[DATA PROVIDED]:
== == ==

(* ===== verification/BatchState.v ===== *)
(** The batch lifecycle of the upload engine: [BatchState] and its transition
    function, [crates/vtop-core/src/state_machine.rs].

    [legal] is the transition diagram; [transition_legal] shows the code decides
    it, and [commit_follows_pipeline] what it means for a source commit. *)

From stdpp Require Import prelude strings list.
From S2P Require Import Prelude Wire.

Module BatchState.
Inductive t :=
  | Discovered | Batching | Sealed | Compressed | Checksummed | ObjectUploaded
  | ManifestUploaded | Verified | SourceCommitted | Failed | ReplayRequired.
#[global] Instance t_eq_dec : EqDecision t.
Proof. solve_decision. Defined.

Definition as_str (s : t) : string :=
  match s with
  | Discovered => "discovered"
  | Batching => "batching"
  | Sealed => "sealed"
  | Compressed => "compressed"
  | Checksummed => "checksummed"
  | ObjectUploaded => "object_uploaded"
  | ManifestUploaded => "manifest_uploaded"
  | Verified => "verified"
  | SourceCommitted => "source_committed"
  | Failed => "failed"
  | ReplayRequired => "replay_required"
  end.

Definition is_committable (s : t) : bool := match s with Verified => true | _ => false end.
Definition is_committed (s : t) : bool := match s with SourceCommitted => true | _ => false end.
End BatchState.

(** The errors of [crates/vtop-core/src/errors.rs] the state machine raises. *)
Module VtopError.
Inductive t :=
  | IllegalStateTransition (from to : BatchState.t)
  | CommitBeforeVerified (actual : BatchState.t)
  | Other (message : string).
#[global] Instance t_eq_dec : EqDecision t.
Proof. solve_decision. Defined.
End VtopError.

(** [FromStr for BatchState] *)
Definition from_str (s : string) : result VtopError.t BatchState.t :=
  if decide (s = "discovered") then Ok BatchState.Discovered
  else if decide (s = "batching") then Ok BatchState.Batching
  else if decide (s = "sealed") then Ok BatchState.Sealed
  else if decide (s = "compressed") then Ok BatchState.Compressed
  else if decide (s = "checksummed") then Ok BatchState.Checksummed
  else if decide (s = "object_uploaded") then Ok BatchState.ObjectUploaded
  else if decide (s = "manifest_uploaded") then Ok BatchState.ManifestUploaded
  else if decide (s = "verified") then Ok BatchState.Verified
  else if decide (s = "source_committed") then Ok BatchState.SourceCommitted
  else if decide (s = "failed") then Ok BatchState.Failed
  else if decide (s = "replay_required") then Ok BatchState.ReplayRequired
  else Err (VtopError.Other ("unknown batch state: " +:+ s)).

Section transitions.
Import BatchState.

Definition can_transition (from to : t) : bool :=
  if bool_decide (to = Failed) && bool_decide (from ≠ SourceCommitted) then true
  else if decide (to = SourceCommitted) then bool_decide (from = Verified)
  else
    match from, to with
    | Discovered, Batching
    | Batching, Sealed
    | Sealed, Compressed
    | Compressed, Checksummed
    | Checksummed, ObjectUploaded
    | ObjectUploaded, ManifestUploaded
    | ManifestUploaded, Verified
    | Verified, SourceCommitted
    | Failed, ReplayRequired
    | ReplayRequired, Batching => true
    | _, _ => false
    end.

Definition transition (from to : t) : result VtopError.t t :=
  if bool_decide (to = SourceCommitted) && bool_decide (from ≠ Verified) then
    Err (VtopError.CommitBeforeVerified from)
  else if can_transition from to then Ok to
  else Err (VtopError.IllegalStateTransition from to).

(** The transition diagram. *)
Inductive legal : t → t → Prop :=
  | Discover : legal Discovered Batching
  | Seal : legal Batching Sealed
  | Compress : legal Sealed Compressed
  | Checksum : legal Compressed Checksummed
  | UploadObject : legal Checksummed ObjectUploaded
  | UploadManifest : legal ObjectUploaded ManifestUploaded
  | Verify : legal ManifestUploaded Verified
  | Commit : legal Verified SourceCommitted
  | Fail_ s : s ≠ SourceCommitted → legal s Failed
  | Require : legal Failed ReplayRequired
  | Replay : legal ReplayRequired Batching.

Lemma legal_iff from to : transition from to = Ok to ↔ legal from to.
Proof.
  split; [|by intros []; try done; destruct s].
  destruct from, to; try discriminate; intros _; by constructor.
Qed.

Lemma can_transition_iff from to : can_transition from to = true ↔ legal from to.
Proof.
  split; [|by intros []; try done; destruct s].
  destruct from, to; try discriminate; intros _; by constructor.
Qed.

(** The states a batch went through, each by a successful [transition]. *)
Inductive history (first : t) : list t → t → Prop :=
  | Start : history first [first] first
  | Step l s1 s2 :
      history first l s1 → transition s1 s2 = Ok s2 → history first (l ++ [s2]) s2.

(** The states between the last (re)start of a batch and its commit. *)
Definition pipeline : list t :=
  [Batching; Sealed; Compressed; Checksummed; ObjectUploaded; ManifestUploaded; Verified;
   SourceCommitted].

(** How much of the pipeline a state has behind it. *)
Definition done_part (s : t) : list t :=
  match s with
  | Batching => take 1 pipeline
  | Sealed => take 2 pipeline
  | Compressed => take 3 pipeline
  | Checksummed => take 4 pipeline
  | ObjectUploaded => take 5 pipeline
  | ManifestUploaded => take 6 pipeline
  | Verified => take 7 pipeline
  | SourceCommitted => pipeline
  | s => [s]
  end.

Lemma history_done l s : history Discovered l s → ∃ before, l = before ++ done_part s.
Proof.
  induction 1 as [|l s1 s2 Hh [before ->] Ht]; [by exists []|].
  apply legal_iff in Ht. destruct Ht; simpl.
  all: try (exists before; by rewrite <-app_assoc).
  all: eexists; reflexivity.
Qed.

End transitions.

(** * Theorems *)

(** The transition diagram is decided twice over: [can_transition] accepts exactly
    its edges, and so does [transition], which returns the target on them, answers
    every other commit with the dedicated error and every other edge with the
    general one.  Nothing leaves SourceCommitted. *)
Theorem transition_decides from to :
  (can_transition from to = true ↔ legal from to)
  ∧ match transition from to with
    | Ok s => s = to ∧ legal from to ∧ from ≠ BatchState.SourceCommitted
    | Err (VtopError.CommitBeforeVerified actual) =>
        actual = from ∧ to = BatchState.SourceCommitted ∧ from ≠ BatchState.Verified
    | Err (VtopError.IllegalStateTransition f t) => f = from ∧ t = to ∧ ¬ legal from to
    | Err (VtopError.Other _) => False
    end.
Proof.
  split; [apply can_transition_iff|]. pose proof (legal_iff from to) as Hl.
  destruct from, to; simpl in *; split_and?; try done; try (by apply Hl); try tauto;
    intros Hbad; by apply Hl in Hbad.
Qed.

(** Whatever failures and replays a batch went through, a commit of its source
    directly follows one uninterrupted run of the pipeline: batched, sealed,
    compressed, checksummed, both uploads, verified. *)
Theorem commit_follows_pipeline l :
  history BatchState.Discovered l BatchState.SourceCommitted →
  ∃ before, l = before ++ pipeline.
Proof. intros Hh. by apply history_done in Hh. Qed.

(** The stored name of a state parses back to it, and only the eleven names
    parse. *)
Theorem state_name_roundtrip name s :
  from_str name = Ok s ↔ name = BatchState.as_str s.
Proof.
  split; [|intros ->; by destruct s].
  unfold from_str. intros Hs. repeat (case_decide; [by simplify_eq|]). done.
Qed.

== == ==

[TO DO]:
Above are records; repeat only the lines starting at the line with "Inductive history (first" and ending at the line with "Theorem commit_follows_pipeline l", exactly as they appear, both included.

[TASK RESPONSE]:
Inductive history (first : t) : list t → t → Prop :=
  | Start : history first [first] first
  | Step l s1 s2 :
      history first l s1 → transition s1 s2 = Ok s2 → history first (l ++ [s2]) s2.

(** The states between the last (re)start of a batch and its commit. *)
Definition pipeline : list t :=
  [Batching; Sealed; Compressed; Checksummed; ObjectUploaded; ManifestUploaded; Verified;
   SourceCommitted].

(** How much of the pipeline a state has behind it. *)
Definition done_part (s : t) : list t :=
  match s with
  | Batching => take 1 pipeline
  | Sealed => take 2 pipeline
  | Compressed => take 3 pipeline
  | Checksummed => take 4 pipeline
  | ObjectUploaded => take 5 pipeline
  | ManifestUploaded => take 6 pipeline
  | Verified => take 7 pipeline
  | SourceCommitted => pipeline
  | s => [s]
  end.

Lemma history_done l s : history Discovered l s → ∃ before, l = before ++ done_part s.
Proof.
  induction 1 as [|l s1 s2 Hh [before ->] Ht]; [by exists []|].
  apply legal_iff in Ht. destruct Ht; simpl.
  all: try (exists before; by rewrite <-app_assoc).
  all: eexists; reflexivity.
Qed.

End transitions.

(** * Theorems *)

(** The transition diagram is decided twice over: [can_transition] accepts exactly
    its edges, and so does [transition], which returns the target on them, answers
    every other commit with the dedicated error and every other edge with the
    general one.  Nothing leaves SourceCommitted. *)
Theorem transition_decides from to :
  (can_transition from to = true ↔ legal from to)
  ∧ match transition from to with
    | Ok s => s = to ∧ legal from to ∧ from ≠ BatchState.SourceCommitted
    | Err (VtopError.CommitBeforeVerified actual) =>
        actual = from ∧ to = BatchState.SourceCommitted ∧ from ≠ BatchState.Verified
    | Err (VtopError.IllegalStateTransition f t) => f = from ∧ t = to ∧ ¬ legal from to
    | Err (VtopError.Other _) => False
    end.
Proof.
  split; [apply can_transition_iff|]. pose proof (legal_iff from to) as Hl.
  destruct from, to; simpl in *; split_and?; try done; try (by apply Hl); try tauto;
    intros Hbad; by apply Hl in Hbad.
Qed.

(** Whatever failures and replays a batch went through, a commit of its source
    directly follows one uninterrupted run of the pipeline: batched, sealed,
    compressed, checksummed, both uploads, verified. *)
Theorem commit_follows_pipeline l :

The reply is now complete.